(Bloomberg) -- All signs point to an improvement for the American steel industry in 2023, but steelmakers can’t help but keep warning investors that a recession is possible in the second half of the year.

U.S. Steel Corp., one of the largest domestic producers, said it’s optimistic about demand and noted that sentiment turned positive to kick off the year. But Chief Executive Dave Burritt offered a soft warning to investors that there could be a mild recession later this year.

“There’s a lot of things around the corner, no doubt about it, that are unknown,” Burritt said Friday on a conference call with analysts. “Perhaps a mild recession in the back-half of 2023, and a strong recovery in 2024.”

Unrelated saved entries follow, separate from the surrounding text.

(* ===== verification/E2eRun.v ===== *)
(** tools/run_e2e.py, the scenarios: the programs started, killed and restarted, what is
    read of them, and the clean-up.

    What a run does to the outside is an operation ([op]); the environment says what each
    returns or raises.  Times are milliseconds; a float text is given by [float_text].
    A line of evidence is its data.  int(total * 0.4) is the exact two fifths, which the
    float product gives below 2^50.  Loops that wait take [patience]: how many turns they
    may run.  Paths are relative to the repository. *)
From S2P Require Export E2e.
From Stdlib Require Import QArith.QArith_base QArith.Qround.

#[global] Set Default Goal Selector "!".
#[global] Open Scope Z_scope.

Inductive op : Type -> Type :=
| Exists (path : str) : op bool
| Makedirs (path : str) : op ()
| Mkdtemp : op str
| Rmtree (path : str) : op ()                     (* ignore_errors *)
| OnFiles (A : Type) (m : M files A) : op A
| RandInt (lo hi : Z) : op Z
| BindPort : op Z                                 (* bind to port 0: the port given *)
| Connect (port : Z) : op ()
| Database (port : Z) : op Jnxdb                  (* the jnxdb behind a query port *)
| Now : op Z
| Sleep (ms : Z) : op ()
| OpenLog (path : str) : op nat
| CloseLog (log : nat) : op ()
| LogText (path : str) : op str
| Spawn (args : list str) (log : nat) : op Z      (* the pid *)
| Poll (pid : Z) : op (option Z)
| Wait (pid timeout : Z) : op Z                   (* TimeoutExpired *)
| Kill (pid : Z) : op ()
| Status (pid : Z) : op (list str)                (* the lines of /proc/<pid>/status *)
| RunTool (args : list str) : op (Z * str)        (* exit code and output *)
| ListDir (path : str) : op (list str)
| IsDir (path : str) : op bool.

Record Proc : Type := mkProc { p_name : str; p_log_path : str; p_log : nat; p_pid : Z }.

Inductive trade_problem : Type :=
| ExpectedNone (ticker : str) (count : Z)
| TradeDiffers (ticker : str) (got want : list Z)
| ExtraTickers (tickers : list str).

#[export] Instance trade_problem_dec : EqDecision trade_problem.
Proof. solve_decision. Defined.

(** Elapsed time, the two resident set sizes and the last sequence number. *)
Definition sample : Type := Z * option Z * option Z * Z.

Inductive evidence : Type :=
| EvExited (rc : Z) | EvDump (dest : str)
| EvKilled (scenario : str) (seq threshold : Z)
| EvResume (line : str) | EvResumed (seq : option Z) (want : Z) | EvNoResume
| EvDups (scenario : str) (dups : Z)
| EvSyncs (syncs : Z) | EvOutage (gaps updates published : Z)
| EvDropped (drop_after : Z) (disconnect reconnect : bool) | EvGaps (gaps : Z)
| EvCut (cut total : Z) | EvSections (sections : gmap str str) | EvOutput (out : str)
| EvPostCut (tickers : nat) (ok : bool) | EvTradeProblems (l : list trade_problem)
| EvRestarted (rc : Z) (last_seq : option str)
| EvSoak (elapsed : Z) (minutes : Q) (samples total_msgs : Z) (ended_early : bool)
| EvNoGrowth (label : str) | EvGrowth (label : str) (pct : Q) (base last : option Z) (within : bool)
| EvCurve (s : sample).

The comments come seven weeks after Nucor Corp., the largest US steelmaker, told shareholders that a recession could impact future demand. Since then, Nucor and Steel Dynamics Inc. have shaken off the slow end to last year by suggesting better times are ahead.

U.S. Steel even forecast flat-rolled steel shipments of about 8.5 million to 9 million tons, which was more than the 8.2 million-ton average estimate of analysts. The Pittsburgh-based company said the first quarter would mark a “trough” for the market this year, with hurdles to economic growth including weakening manufacturing activity, declining housing permits and a lot of geopolitical risks.

Shares of U.S. Steel rose 6% to $30.98 at 10:14 a.m. in New York, the biggest intraday jump since mid-December. The North American steel industry gathers next week in Tampa, Florida, which will surely yield more insights from major producers, buyers and analysts about the strength of the market.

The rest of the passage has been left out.